* **TASK TO CARRY OUT**:
Lines that include the word "Some" should be copied from the listing that follows.

* **EXERCISE MATERIAL**:

Definition mintConnectionGrant (rand : option string) (wall : time) (session : Context) (policy : PolicySet) (req : GrantRequest) :
    Result NetError ConnectionGrant :=
  let now := or_wall wall (nr_Now req) in
  let ttl := if nr_TTL req <=? 0 then DefaultGrantTTL else nr_TTL req in
  let ttl := if MaxGrantTTL <? ttl then MaxGrantTTL else ttl in
  guard! negb (bool_decide (np_PluginInstanceID policy = "") || negb (bool_decide (np_PluginInstanceID policy = nr_PluginInstanceID req)))
    else ErrConnectorDenied in
  guard! negb (bool_decide (np_ActiveFingerprint policy = "") || negb (bool_decide (np_ActiveFingerprint policy = nr_ActiveFingerprint req)))
    else ErrConnectorDenied in
  guard! validActiveRevisionBinding (np_PolicyRevision policy) (np_ManagementRevision policy) (np_RevokeEpoch policy) &&
         validActiveRevisionBinding (nr_PolicyRevision req) (nr_ManagementRevision req) (nr_RevokeEpoch req) else ErrConnectorDenied in
  guard! (np_PolicyRevision policy =? nr_PolicyRevision req) && (np_ManagementRevision policy =? nr_ManagementRevision req) &&
         (np_RevokeEpoch policy =? nr_RevokeEpoch req) else ErrConnectorDenied in
  match connector policy (nr_ConnectorID req) with
  | None => Err ErrConnectorDenied
  | Some connector =>
     guard! bool_decide (cp_Transport connector = nr_Transport req) else ErrConnectorDenied in
     match Context_ResourceScope session (cp_Scope connector) with
     | Err _ => Err ErrResourceScopeMismatch
     | Ok expectedScope =>
        guard! ResourceScope_Matches (nr_ResourceScope req) expectedScope else ErrResourceScopeMismatch in
        let? destination := ParseDestination (nr_Transport req) (nr_Destination req) in
        let prefixes := match nr_Binding req with Some binding => ab_PrivatePrefixes binding | None => [] end in
        let? _ := ValidateApprovedDestination destination prefixes in
        let? _ := authorizeDestination connector req now destination in
        let? grantID := randomGrantID rand in
        let expires := now + ttl in
        Ok (mkGrant prefixes
              (match nr_Binding req with Some binding => ab_ConnectionID binding | None => "" end)
              (match nr_Binding req with Some binding => ab_Revision binding | None => 0 end)
              (match nr_Binding req with Some binding => ab_HTTPMethods binding | None => [] end)
              grantID (np_PluginInstanceID policy) (np_ActiveFingerprint policy) expectedScope
              (np_PolicyRevision policy) (np_ManagementRevision policy) (np_RevokeEpoch policy)
              (cp_ConnectorID connector) (cp_Transport connector) destination (nr_RuntimeGenerationID req)
              (np_TargetClassifierVersion policy)
              (match nr_Binding req with
               | Some binding => if Before (ab_ExpiresAt binding) expires then ab_ExpiresAt binding else expires
               | None => expires
               end))
     end
  end.

Definition validateGrantForTransport (grant : ConnectionGrant) (transport : Transport) (now : time) (nowFunc : time) : Result NetError unit :=
  guard! Bool.eqb (bool_decide (cg_ConnectionID grant = "")) (cg_ConnectionRevision grant =? 0) else ErrConnectorDenied in
  guard! negb (bool_decide (TrimSpace (cg_GrantID grant) = "") || bool_decide (TrimSpace (cg_PluginInstanceID grant) = "") ||
               bool_decide (TrimSpace (cg_ActiveFingerprint grant) = "") || bool_decide (TrimSpace (cg_ConnectorID grant) = ""))
    else ErrConnectorDenied in
  guard! ResourceScope_Valid (cg_ResourceScope grant) else ErrResourceScopeMismatch in
  guard! validActiveRevisionBinding (cg_PolicyRevision grant) (cg_ManagementRevision grant) (cg_RevokeEpoch grant) else ErrConnectorDenied in
  guard! bool_decide (TrimSpace (cg_TargetClassifierVersion grant) = TargetClassifierVersion) else ErrConnectorDenied in
  guard! bool_decide (cg_Transport grant = transport) && bool_decide (de_Transport (cg_Destination grant) = transport) else ErrConnectorDenied in
  guard! negb (bool_decide (de_Host (cg_Destination grant) = "") || (de_Port (cg_Destination grant) <=? 0)) else ErrConnectorDenied in
  let now := if IsZero now then nowFunc else now in
  guard! negb (IsZero (cg_ExpiresAt grant) || negb (After (cg_ExpiresAt grant) now)) else ErrGrantExpired in
  guard! negb ((0 <? length (cg_PrivatePrefixes grant))%nat &&
               (bool_decide (cg_ConnectionID grant = "") || (cg_ConnectionRevision grant =? 0))) else ErrConnectorDenied in
  ValidateApprovedDestination (cg_Destination grant) (cg_PrivatePrefixes grant).

(** ** The memory broker *)

(** Policies by environment and plugin. *)
Definition MemoryBroker := gmap (string * string) PolicySet.
Definition NewMemoryBroker : MemoryBroker := ∅.

Definition authenticatedPolicyOwner (ctx : GoCtx) (pluginInstanceID : string) : Result NetError (Context * (string * string)) :=
  let pluginInstanceID := TrimSpace pluginInstanceID in
  guard! negb (bool_decide (pluginInstanceID = "")) else ErrInvalidConnector in
  match Require_ ctx with
  | Err e => Err (NetSession e)
  | Ok session => Ok (session, (sc_OwnerEnvHash session, pluginInstanceID))
  end.

Definition InstallPolicy (ctx : GoCtx) (policy : PolicySet) (b : MemoryBroker) : MemoryBroker * Result NetError unit :=
  match authenticatedPolicyOwner ctx (np_PluginInstanceID policy) with
  | Err e => (b, Err e)
  | Ok (_, key) =>
     if negb (validActiveRevisionBinding (np_PolicyRevision policy) (np_ManagementRevision policy) (np_RevokeEpoch policy))
     then (b, Err ErrInvalidConnector) else (<[key := policy]> b, Ok tt)
  end.

Definition RemovePolicy (ctx : GoCtx) (pluginInstanceID : string) (b : MemoryBroker) : MemoryBroker * Result NetError unit :=
  match authenticatedPolicyOwner ctx pluginInstanceID with
  | Err e => (b, Err e)
  | Ok (_, key) => (delete key b, Ok tt)
  end.

Definition MintConnectionGrant (rand : option string) (wall : time) (ctx : GoCtx) (req : GrantRequest) (b : MemoryBroker) :
    Result NetError ConnectionGrant :=
  let? owner := authenticatedPolicyOwner ctx (nr_PluginInstanceID req) in
  match b !! owner.2 with
  | None => Err ErrConnectorDenied
  | Some policy => mintConnectionGrant rand wall owner.1 policy req
  end.
End connectivity.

* **ANSWER BOX**:
  | Some connector =>
        let prefixes := match nr_Binding req with Some binding => ab_PrivatePrefixes binding | None => [] end in
              (match nr_Binding req with Some binding => ab_ConnectionID binding | None => "" end)
              (match nr_Binding req with Some binding => ab_Revision binding | None => 0 end)
              (match nr_Binding req with Some binding => ab_HTTPMethods binding | None => [] end)
               | Some binding => if Before (ab_ExpiresAt binding) expires then ab_ExpiresAt binding else expires
  | Some policy => mintConnectionGrant rand wall owner.1 policy req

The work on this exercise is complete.